◆ TASK STATEMENT ◆
Once the line with "else: no observation, no" is found in the entries below, repeat it and each following line exactly, up to and including the line with "intros Hturns Hlt Hcall Hp Hf Hr. split.". Add no other lines.

[Data excerpts]
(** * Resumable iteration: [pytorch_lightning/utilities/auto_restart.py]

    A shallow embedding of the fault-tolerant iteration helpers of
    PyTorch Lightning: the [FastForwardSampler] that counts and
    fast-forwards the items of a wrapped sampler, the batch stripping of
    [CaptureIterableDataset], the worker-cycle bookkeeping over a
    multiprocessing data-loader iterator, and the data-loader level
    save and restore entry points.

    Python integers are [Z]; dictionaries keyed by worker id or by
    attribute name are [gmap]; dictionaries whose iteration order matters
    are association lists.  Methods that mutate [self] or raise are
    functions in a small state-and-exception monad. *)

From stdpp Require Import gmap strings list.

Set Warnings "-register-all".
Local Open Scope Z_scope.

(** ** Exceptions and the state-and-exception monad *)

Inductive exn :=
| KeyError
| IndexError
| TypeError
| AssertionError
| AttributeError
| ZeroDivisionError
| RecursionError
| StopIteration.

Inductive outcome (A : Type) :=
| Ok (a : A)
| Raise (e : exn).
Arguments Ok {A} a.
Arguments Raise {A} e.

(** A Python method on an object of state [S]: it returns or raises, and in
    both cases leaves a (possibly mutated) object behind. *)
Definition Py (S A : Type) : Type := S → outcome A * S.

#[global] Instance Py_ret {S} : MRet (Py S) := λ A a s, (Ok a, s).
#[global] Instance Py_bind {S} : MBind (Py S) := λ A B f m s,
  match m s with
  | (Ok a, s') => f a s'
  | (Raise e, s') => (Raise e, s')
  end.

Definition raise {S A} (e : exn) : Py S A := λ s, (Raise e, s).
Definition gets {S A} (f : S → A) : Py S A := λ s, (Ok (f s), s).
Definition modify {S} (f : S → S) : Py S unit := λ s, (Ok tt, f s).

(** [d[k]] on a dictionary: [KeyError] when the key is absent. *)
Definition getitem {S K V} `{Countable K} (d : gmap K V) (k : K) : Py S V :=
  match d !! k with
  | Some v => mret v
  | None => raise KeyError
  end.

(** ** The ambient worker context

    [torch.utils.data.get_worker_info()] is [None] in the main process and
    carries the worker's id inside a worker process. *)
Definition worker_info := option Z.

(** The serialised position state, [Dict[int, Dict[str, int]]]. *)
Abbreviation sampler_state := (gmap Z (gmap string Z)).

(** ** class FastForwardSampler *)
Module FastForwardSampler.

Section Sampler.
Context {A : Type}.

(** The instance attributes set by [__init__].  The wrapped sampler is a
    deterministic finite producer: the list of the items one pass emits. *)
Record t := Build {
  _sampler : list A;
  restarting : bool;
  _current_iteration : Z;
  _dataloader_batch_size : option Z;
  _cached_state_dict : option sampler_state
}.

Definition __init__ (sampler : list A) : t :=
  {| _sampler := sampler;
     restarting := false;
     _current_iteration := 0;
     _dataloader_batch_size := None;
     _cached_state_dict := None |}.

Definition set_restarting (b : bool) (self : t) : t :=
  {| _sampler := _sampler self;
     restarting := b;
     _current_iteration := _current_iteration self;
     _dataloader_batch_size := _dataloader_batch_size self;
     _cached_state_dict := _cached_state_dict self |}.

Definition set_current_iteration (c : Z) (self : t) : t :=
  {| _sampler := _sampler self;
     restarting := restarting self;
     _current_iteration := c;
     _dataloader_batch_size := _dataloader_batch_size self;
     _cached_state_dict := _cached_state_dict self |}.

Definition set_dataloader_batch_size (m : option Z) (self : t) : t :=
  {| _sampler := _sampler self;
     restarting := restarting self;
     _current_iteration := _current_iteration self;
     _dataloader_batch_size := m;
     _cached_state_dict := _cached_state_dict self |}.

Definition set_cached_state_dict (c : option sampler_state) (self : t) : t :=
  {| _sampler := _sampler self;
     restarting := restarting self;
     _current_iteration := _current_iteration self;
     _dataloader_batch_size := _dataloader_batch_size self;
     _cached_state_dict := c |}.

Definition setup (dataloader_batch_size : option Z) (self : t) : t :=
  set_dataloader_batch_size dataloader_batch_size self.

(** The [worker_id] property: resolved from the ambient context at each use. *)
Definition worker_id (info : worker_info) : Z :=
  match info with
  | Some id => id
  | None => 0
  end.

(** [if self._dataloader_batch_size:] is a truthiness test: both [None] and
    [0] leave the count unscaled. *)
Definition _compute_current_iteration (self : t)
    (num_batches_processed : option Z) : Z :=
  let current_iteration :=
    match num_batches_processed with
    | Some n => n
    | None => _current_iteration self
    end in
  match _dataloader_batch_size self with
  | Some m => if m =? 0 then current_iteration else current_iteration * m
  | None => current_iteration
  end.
==
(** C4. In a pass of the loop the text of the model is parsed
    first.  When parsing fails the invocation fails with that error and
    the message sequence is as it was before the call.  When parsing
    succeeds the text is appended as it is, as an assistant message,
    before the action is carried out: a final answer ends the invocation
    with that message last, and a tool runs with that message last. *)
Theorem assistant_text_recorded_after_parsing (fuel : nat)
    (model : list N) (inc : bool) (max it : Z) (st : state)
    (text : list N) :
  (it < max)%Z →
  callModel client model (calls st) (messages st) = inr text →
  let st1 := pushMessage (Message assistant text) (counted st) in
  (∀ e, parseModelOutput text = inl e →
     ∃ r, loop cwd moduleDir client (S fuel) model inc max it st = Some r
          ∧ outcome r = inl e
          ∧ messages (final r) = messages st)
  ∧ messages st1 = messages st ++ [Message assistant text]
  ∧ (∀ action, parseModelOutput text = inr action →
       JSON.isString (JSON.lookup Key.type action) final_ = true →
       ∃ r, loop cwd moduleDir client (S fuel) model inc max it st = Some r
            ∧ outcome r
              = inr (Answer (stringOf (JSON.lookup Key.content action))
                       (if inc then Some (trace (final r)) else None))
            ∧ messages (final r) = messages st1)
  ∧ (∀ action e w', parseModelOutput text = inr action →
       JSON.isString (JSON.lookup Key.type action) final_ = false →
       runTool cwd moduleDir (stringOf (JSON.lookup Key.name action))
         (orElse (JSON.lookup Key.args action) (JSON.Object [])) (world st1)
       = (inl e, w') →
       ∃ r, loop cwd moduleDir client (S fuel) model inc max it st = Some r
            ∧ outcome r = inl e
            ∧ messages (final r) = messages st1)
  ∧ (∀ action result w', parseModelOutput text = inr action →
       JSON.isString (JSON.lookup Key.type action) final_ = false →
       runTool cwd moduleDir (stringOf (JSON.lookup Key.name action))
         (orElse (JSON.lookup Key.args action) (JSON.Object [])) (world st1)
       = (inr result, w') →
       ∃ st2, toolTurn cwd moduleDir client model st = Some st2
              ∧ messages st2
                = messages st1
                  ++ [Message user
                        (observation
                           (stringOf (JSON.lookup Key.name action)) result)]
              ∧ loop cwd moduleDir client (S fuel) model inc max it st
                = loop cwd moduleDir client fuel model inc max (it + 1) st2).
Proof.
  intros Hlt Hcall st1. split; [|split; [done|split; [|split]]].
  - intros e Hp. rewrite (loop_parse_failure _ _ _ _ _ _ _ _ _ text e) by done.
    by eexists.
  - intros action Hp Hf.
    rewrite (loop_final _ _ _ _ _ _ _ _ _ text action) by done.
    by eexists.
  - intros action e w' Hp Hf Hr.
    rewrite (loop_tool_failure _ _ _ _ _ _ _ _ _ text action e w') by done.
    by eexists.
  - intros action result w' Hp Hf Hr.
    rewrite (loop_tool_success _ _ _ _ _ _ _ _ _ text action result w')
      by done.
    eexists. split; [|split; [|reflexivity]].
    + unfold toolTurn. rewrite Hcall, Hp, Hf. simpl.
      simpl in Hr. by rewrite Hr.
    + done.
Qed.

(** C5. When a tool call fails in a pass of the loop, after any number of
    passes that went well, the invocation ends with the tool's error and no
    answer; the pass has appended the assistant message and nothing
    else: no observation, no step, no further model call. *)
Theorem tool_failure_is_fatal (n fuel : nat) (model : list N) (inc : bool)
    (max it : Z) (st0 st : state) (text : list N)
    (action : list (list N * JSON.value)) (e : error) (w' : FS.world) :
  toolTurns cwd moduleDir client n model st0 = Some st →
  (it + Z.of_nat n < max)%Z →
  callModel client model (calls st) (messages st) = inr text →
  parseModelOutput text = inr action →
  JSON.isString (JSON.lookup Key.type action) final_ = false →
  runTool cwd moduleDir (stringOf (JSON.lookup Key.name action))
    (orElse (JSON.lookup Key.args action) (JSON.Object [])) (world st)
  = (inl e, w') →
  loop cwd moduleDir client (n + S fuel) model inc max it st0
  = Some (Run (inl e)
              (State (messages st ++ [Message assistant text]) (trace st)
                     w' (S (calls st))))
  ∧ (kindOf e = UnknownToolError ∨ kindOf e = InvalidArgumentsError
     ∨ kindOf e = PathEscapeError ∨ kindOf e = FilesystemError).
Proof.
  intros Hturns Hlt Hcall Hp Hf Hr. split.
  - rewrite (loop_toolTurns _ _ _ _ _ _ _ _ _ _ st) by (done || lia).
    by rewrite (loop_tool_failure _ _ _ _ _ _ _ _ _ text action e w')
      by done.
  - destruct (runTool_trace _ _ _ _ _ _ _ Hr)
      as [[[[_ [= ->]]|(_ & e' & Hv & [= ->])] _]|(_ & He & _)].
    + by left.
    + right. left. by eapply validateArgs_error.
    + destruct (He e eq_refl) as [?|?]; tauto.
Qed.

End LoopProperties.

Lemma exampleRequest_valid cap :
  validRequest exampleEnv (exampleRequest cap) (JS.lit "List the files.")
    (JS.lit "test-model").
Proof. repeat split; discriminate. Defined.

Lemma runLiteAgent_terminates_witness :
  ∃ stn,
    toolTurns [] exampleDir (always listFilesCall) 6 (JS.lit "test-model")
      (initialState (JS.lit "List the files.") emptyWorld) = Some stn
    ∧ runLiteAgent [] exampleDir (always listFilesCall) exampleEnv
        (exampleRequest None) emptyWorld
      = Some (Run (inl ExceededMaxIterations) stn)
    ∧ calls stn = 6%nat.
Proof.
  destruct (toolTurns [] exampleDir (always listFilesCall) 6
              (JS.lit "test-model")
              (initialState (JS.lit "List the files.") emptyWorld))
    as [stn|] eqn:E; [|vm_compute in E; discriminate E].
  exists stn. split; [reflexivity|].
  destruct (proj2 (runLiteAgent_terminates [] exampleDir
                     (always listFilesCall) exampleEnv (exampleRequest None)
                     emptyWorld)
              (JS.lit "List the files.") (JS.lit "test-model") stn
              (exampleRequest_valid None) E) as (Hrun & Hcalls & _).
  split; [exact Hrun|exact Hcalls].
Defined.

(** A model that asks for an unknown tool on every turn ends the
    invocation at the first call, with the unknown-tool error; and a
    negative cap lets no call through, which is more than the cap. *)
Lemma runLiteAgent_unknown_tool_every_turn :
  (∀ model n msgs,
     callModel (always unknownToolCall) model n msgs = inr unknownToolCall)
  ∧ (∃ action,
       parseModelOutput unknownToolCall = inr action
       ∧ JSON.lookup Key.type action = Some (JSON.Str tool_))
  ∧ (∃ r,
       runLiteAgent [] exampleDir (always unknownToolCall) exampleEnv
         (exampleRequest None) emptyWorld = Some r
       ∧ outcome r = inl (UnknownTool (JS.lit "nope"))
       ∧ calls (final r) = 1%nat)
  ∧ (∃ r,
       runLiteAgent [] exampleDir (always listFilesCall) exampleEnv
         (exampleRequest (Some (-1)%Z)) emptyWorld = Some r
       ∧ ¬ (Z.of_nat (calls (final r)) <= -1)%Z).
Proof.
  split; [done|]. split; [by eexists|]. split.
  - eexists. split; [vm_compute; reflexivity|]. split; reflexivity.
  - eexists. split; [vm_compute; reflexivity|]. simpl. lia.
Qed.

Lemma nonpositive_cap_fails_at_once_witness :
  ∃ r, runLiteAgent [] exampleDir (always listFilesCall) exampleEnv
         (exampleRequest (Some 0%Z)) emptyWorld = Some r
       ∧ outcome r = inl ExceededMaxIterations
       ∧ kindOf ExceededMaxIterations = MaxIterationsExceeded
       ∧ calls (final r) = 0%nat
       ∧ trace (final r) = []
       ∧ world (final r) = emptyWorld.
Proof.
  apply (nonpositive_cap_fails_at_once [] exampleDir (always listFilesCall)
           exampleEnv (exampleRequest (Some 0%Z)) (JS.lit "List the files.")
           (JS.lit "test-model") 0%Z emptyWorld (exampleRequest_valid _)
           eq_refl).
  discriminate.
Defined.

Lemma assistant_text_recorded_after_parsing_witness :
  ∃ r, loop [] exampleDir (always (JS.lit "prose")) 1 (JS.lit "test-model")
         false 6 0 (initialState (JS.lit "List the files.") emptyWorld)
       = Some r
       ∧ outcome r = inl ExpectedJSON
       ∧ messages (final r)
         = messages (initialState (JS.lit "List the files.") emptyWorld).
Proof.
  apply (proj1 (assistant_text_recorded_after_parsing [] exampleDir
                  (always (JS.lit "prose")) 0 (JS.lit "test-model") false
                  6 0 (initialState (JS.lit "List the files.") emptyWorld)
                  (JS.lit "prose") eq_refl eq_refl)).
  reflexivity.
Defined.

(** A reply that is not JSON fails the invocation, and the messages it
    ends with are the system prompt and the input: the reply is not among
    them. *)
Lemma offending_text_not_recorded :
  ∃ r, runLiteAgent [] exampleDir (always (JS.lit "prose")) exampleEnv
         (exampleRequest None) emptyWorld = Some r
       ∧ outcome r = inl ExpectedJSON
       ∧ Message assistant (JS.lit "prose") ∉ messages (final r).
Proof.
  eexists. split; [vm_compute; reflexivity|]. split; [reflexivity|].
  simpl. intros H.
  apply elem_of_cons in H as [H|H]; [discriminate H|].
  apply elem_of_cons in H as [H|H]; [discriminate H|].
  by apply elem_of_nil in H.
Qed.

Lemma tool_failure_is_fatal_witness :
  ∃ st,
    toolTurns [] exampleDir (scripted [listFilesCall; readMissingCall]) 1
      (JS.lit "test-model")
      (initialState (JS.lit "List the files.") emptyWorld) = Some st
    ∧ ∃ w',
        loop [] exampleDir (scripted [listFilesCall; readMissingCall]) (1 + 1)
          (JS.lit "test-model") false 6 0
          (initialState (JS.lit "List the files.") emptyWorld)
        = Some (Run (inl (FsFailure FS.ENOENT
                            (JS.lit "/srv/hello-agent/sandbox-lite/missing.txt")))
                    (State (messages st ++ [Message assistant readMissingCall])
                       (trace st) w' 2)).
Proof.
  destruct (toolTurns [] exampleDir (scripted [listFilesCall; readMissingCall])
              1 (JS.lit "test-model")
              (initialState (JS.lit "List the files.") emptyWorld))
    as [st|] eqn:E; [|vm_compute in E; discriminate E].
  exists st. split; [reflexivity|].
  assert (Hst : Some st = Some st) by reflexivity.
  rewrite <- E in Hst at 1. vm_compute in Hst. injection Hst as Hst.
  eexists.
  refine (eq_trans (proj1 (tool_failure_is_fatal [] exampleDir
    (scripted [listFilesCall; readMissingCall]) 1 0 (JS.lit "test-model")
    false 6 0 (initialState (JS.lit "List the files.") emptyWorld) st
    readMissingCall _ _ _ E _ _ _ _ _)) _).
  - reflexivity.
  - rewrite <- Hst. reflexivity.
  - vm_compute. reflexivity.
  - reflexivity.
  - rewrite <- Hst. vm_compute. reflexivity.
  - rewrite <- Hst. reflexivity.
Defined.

◆ RESULT BELOW ◆
    else: no observation, no step, no further model call. *)
Theorem tool_failure_is_fatal (n fuel : nat) (model : list N) (inc : bool)
    (max it : Z) (st0 st : state) (text : list N)
    (action : list (list N * JSON.value)) (e : error) (w' : FS.world) :
  toolTurns cwd moduleDir client n model st0 = Some st →
  (it + Z.of_nat n < max)%Z →
  callModel client model (calls st) (messages st) = inr text →
  parseModelOutput text = inr action →
  JSON.isString (JSON.lookup Key.type action) final_ = false →
  runTool cwd moduleDir (stringOf (JSON.lookup Key.name action))
    (orElse (JSON.lookup Key.args action) (JSON.Object [])) (world st)
  = (inl e, w') →
  loop cwd moduleDir client (n + S fuel) model inc max it st0
  = Some (Run (inl e)
              (State (messages st ++ [Message assistant text]) (trace st)
                     w' (S (calls st))))
  ∧ (kindOf e = UnknownToolError ∨ kindOf e = InvalidArgumentsError
     ∨ kindOf e = PathEscapeError ∨ kindOf e = FilesystemError).
Proof.
  intros Hturns Hlt Hcall Hp Hf Hr. split.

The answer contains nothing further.